How to ensure medical AI models remain safe after development ends

Medical AI is transforming the HealthTech environment, with sophisticated algorithms becoming a necessary requirement in new medical device development. However, the lifecycle of a model does not end once it has been developed and deployed. The model can degrade over time as the real-world shifts in ways it wasn’t trained for. This is why continuous monitoring in compliance with ISO 13485 (medical device standard) is essential to the ongoing success of the model in a clinical environment to ensure it remains safe and valid.  MedTech developers should also comply with ISO 42001, the framework for responsible development of AI technologies.

In this blog, Camgenium’s Head of Medical AI, Anna Vuolo, shares her expert approach to developing and monitoring medical AI in clinical settings. Anna explores what developers should do to ensure each model remains validated for relevance and effectiveness. Planning for regular performance reviews will help to guarantee that models remain safe when medical AI is deployed in a healthcare environment.

To deploy a medical AI model, good model performance must have been evidenced and documented. Performance is quantified by metrics such as accuracy, precision and recall. The validation process provides assurance that the model will perform as intended in a real-world clinical environment. Yet, this analysis is a snapshot in time, and it must be assumed that performance could worsen over time. Re-evaluating the model periodically using current data will show whether a model performs well, or if it could have degraded with time. Two major concepts help explain why a model might no longer fit the world it’s been released into, these are data drift and concept drift.

Data drift is the term used to describe changing data distributions. Data drift affects a model’s performance. If the data being fed into a model differs from the data it was previously trained on, the model will be less able to make good inferences as the patterns inherent in the new data will be unfamiliar. Changes in data collection methods can result in data drift.  

For example, if a medical model is trained on comprehensive diagnostic data from GP records, its effectiveness will be significantly impacted if it receives only sparse data in practice. A hypothetical government policy change introducing GP appointment time constraints might result in less rigorous recording of patient diagnostic data, as GPs stop collecting data about secondary diagnoses and just note primary conditions. As a result, the data the model subsequently sees will be very different from that for which it was optimised. Due to this data drift, the accuracy of the model may be reduced.
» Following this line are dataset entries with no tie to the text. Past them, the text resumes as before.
(** * ls *)

Lemma back_slash pre nm k : (k <= length nm)%nat -> 47 ∉ nm -> pre = [] \/ last pre = Some 47 -> Ls.back (length pre + k) (pre ++ nm) = length pre.
Proof.
  intros Hk Hnm Hpre. induction k as [|k IH].
  - rewrite Nat.add_0_r. destruct nm as [|c nm].
    + rewrite app_nil_r. destruct Hpre as [->|Hl]; [done|]. apply last_Some in Hl as [l ->]. rewrite length_app. cbn [length]. rewrite Nat.add_1_r. cbn [Ls.back].
      rewrite lookup_ge_None_2 by (rewrite length_app; cbn; lia). cbn [default Z.eqb]. destruct (length l) eqn:El.
      all: cbn [Ls.back]; rewrite lookup_app_r by lia; rewrite El, ?Nat.sub_diag; done.
    + apply not_elem_of_cons in Hnm as [Hc _]. destruct Hpre as [->|Hl].
      * cbn. by rewrite (proj2 (Z.eqb_neq c 47)) by done.
      * apply last_Some in Hl as [l ->]. rewrite length_app. cbn [length]. rewrite Nat.add_1_r. cbn [Ls.back].
        rewrite <- app_assoc, lookup_app_r by lia. replace (S (length l) - length l)%nat with 1%nat by lia. cbn. rewrite (proj2 (Z.eqb_neq c 47)) by done.
        destruct (length l) eqn:El; cbn [Ls.back]; rewrite lookup_app_r by lia; rewrite El, ?Nat.sub_diag; done.
  - rewrite Nat.add_succ_r. cbn [Ls.back]. destruct (default 0 _ =? 47) eqn:E; [|apply IH; lia]. exfalso. apply Z.eqb_eq in E.
    rewrite lookup_app_r in E by lia. destruct (nm !! _) as [c|] eqn:Ec; [|done]. cbn in E. subst. apply Hnm. by eapply list_elem_of_lookup_2.
Qed.

(** [fmtname] gives the part of the path after its last slash, padded
    with blanks to the width of a directory entry's name. *)
Theorem fmtname_spec pre nm : 47 ∉ nm -> pre = [] \/ last pre = Some 47 -> Ls.fmtname (pre ++ nm) = nm ++ repeat 32 (DIRSIZ - length nm).
Proof.
  intros Hnm Hpre. unfold Ls.fmtname. rewrite length_app, back_slash, drop_app_length by done.
  destruct (Nat.leb_spec DIRSIZ (length nm)) as [H|H]; [|done]. by rewrite (proj2 (Nat.sub_0_le _ _) H), app_nil_r.
Qed.

Lemma fmtname_spec_witness : Ls.fmtname (bytes_of "/usr/cat") = bytes_of "cat           ".
Proof. apply (fmtname_spec (bytes_of "/usr/") (bytes_of "cat")); [apply (bool_decide_unpack _); vm_compute; exact I|by right]. Defined.

(** * init *)

(** What [init] is about to do: open the console, or make the device and open it
    again; make it the standard output and error; write the rest of a message and
    go on; start a shell; wait for the shell [pid]; become the shell, as the child;
    leave. *)
Inductive phase :=
| Opening | Making | Reopening | Stdout | Stderr
| Saying (c : Z) (rest : list Z) (then_ : phase)
| Forking | Waiting (pid : Z) | Child | Leaving.

(** Write the message [l], then [st]. *)
Definition say (l : list Z) (st : phase) : phase := match l with [] => st | c :: l => Saying c l st end.
Definition message (m : string) : list Z := bytes_of m ++ [10].

(** The one call that each phase demands, with its arguments, and where its result
    leads. *)
Definition demanded (st : phase) {X : Type} (e : sysE X) : option (X -> phase) :=
  match e, st with
  | SOpen path mode, Opening =>
      if bool_decide (path = bytes_of "console") && (mode =? O_RDWR)
      then Some (fun fd => if fd <? 0 then Making else Stdout) else None
  | SMknod path major minor, Making =>
      if bool_decide (path = bytes_of "console") && (major =? 1) && (minor =? 1) then Some (fun _ => Reopening) else None
  | SOpen path mode, Reopening =>
      if bool_decide (path = bytes_of "console") && (mode =? O_RDWR) then Some (fun _ => Stdout) else None
  | SDup fd, Stdout => if fd =? 0 then Some (fun _ => Stderr) else None
  | SDup fd, Stderr => if fd =? 0 then Some (fun _ => say (message "init: starting sh") Forking) else None
  | SWrite fd bs, Saying c rest st =>
      if (fd =? 1) && bool_decide (bs = [c]) then Some (fun _ => say rest st) else None
  | SFork, Forking =>
      Some (fun pid => if pid <? 0 then say (message "init: fork failed") Leaving
                       else if pid =? 0 then Child else Waiting pid)
  | SWait, Waiting pid =>
      Some (fun r => if (r <? 0) || (r =? pid) then say (message "init: starting sh") Forking
                     else say (message "zombie!") (Waiting pid))
  | SExec path argv, Child =>
      if bool_decide (path = bytes_of "sh") && bool_decide (argv = [bytes_of "sh"])
      then Some (fun _ => say (message "init: exec sh failed") Leaving) else None
  | SExit, Leaving => Some (fun _ => Leaving)
  | _, _ => None
  end.

Section Init.
Implicit Types (st : phase) (p : program void).

(** Whatever the results of the calls, each of the next [n] calls is the one that
    its phase demands. *)
Fixpoint supervises (n : nat) st p : Prop :=
  match n with
  | O => True
  | S n => exists (X : Type) (e : sysE X) (k : X -> program void) (f : X -> phase),
      p ≈ Vis e k /\ demanded st e = Some f /\ forall x, supervises n (f x) (k x)
  end.
#[local] Abbreviation acc := supervises.

Lemma acc_eutt n st p p' : p ≈ p' -> acc n st p' -> acc n st p.
Proof. destruct n as [|n]; [done|]. intros H (X & e & k & f & E & Hf). exists X, e, k, f. split; [|done]. rewrite H. exact E. Qed.
(** * big-raster-handler: tiling and merging of large rasters

    A shallow embedding of [src/raster.py] (class [Raster]): the window
    loop of [generate_tiles], the tile naming, the metadata dictionaries
    and the [try]/[except]/[finally] structure of [merge_tiles].

    Python integers are [Z]; dictionaries ([meta], [profile]) are
    [gmap string MetaVal]; raised exceptions are values of [exn]; the
    I/O performed through rasterio is recorded as a trace of events in an
    explicit world that every operation threads. *)

From Stdlib Require Import ZArith QArith Lia String Ascii DecimalString DecimalN.
From stdpp Require Import base decidable option list list_numbers sorting
  strings gmap fin_maps.

Local Open Scope Z_scope.

(** ** Python exceptions *)

Inductive exn : Type :=
  | ValueError (msg : string)
  | IndexError
  | RasterioIOError (path : string)
  | MergeError
  | OSError (path : string).

Definition result (A : Type) : Type := (A + exn)%type.

(** ** Python's [range(start, stop, step)] *)

Module PyRange.

(** [len(range(start, stop, step))] for a non-zero step. *)
Definition range_len (start stop step : Z) : Z :=
  if decide (0 < step) then
    if decide (start < stop) then (stop - start - 1) / step + 1 else 0
  else
    if decide (stop < start) then (start - stop - 1) / (- step) + 1 else 0.

(** The elements of the range, in iteration order; a zero step raises
    [ValueError] when the range object is built. *)
Definition range (start stop step : Z) : result (list Z) :=
  if decide (step = 0) then
    inr (ValueError "range() arg 3 must not be zero")
  else
    inl ((λ k, start + k * step) <$> seqZ 0 (range_len start stop step)).

End PyRange.

(** ** Windows ([rasterio.windows.Window]) *)

Record Window : Type := mkWindow {
  col_off : Z;
  row_off : Z;
  width : Z;
  height : Z
}.

#[global] Instance Window_eq_dec : EqDecision Window.
Proof. solve_decision. Defined.

(** The window built in the body of the two loops of [generate_tiles]
    for column offset [i] and row offset [j]. *)
Definition tile_window (W H tile_size i j : Z) : Window :=
  let w := Z.min tile_size (W - i) in
  let h := Z.min tile_size (H - j) in
  mkWindow i j w h.

(** The windows of the loop nest [for i in cols: for j in rows: ...], in
    the order in which the loop body meets them. *)
Definition tile_windows (W H tile_size : Z) : result (list Window) :=
  match PyRange.range 0 W tile_size with
  | inr e => inr e
  | inl cols =>
    match PyRange.range 0 H tile_size with
    | inr e => inr e
    | inl rows =>
      inl (i ← cols; j ← rows; [tile_window W H tile_size i j])
    end
  end.

(** Pixel [(x, y)] (column, row) lies inside window [w]. *)
Definition covers (w : Window) (x y : Z) : Prop :=
  col_off w ≤ x < col_off w + width w ∧ row_off w ≤ y < row_off w + height w.

#[global] Instance covers_dec w x y : Decision (covers w x y).
Proof. unfold covers. apply _. Defined.


(** ** Affine transforms

    Six coefficients mapping pixel (column, row) to world (x, y):
    [x = a*col + b*row + c] and [y = d*col + e*row + f].  The coefficients
    are exact rationals. *)

Record Affine : Type := mkAffine {
  af_a : Q; af_b : Q; af_c : Q;
  af_d : Q; af_e : Q; af_f : Q
}.

Definition pixel_to_world (T : Affine) (col row : Q) : Q * Q :=
  ((af_a T * col + af_b T * row + af_c T)%Q,
   (af_d T * col + af_e T * row + af_f T)%Q).
(** * docs/generate_from_yml.py: a shallow embedding and its properties

    The script turns yml page specifications and doxygen's xml output
    into rst pages.  Python's [str] is modelled by [string]; a character
    is one of the code points U+0000 to U+00FF, and the character
    classes below are the ones CPython uses for them ([str.isspace],
    [str.isalnum], [str.lower], and the [\s], [\w], [\W] classes of [re]
    on [str] patterns).  What a [str] with other code points can do to
    [filename_from_cppname] is in [Wide]. *)

From Stdlib Require Import String Ascii NArith ZArith List Bool Lia.
From stdpp Require Import base option list gmap strings.

Local Open Scope Z_scope.

(** ** Characters *)

Module Char.

Definition code (c : ascii) : N := N_of_ascii c.

Definition between (lo hi : N) (c : ascii) : bool :=
  ((lo <=? code c) && (code c <=? hi))%N.

(** [str.isspace] on one character, which is also [\s]. *)
Definition isspace (c : ascii) : bool :=
  between 9 13 c || between 28 32 c
  || (code c =? 133)%N || (code c =? 160)%N.

Definition isupper (c : ascii) : bool :=
  between 65 90 c || between 192 214 c || between 216 222 c.

Definition islower (c : ascii) : bool :=
  between 97 122 c || (code c =? 170)%N || (code c =? 181)%N
  || (code c =? 186)%N || between 223 246 c || between 248 255 c.

Definition isdigit (c : ascii) : bool :=
  between 48 57 c || between 178 179 c || (code c =? 185)%N
  || between 188 190 c.

Definition isalnum (c : ascii) : bool := isupper c || islower c || isdigit c.

(** [\w]: alphanumeric or the underscore. *)
Definition isword (c : ascii) : bool := isalnum c || (code c =? 95)%N.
Concept drift refers to changes in the medical context behind the data. The model has been trained and shown to work well on a set of data from a given point in time. Since the medical context is constantly changing, factors the model has learnt are important may no longer be so, or the relationship between input features and target outcomes may have changed significantly. For example, a novel surgical technique could drastically improve patient outcomes for a certain procedure, resulting in fewer observed complications in the real world. If the model does not know about these advances it will predict poorer outcomes for patients undergoing the procedure than observed in practice. Regular testing and retraining is required to ensure that models learn the new patterns and overcome concept drift.

There are various established methods of checking for drift and monitoring medical AI models. At Camgenium our team of Data Science engineers have a deep understanding of the most effective and regulatory compliant methods for monitoring the ongoing effectiveness of a model. Camgenium provide a broad range of metrics and techniques to help visualise, understand and quantify how a model might be changing. Camgenium’s most frequently applied approaches include, calculating PSI and divergence metrics, plotting feature distributions, and evaluating model performance metrics over time.

Monitoring is not simply best practice, but essential for maintaining trust and ensuring patient safety. Medical AI models are transforming healthcare, but ensuring they remain safe and valid for patients requires continuous monitoring. Camgenium works to comply with ISO 42001 standards, where monitoring of medical models is required to track their behaviour in the real world, check they work as intended, and catch any problems early to fix issues fast. It is an essential step in the development process when building medical AI models and crucial for ensuring models continue to remain safe for patients.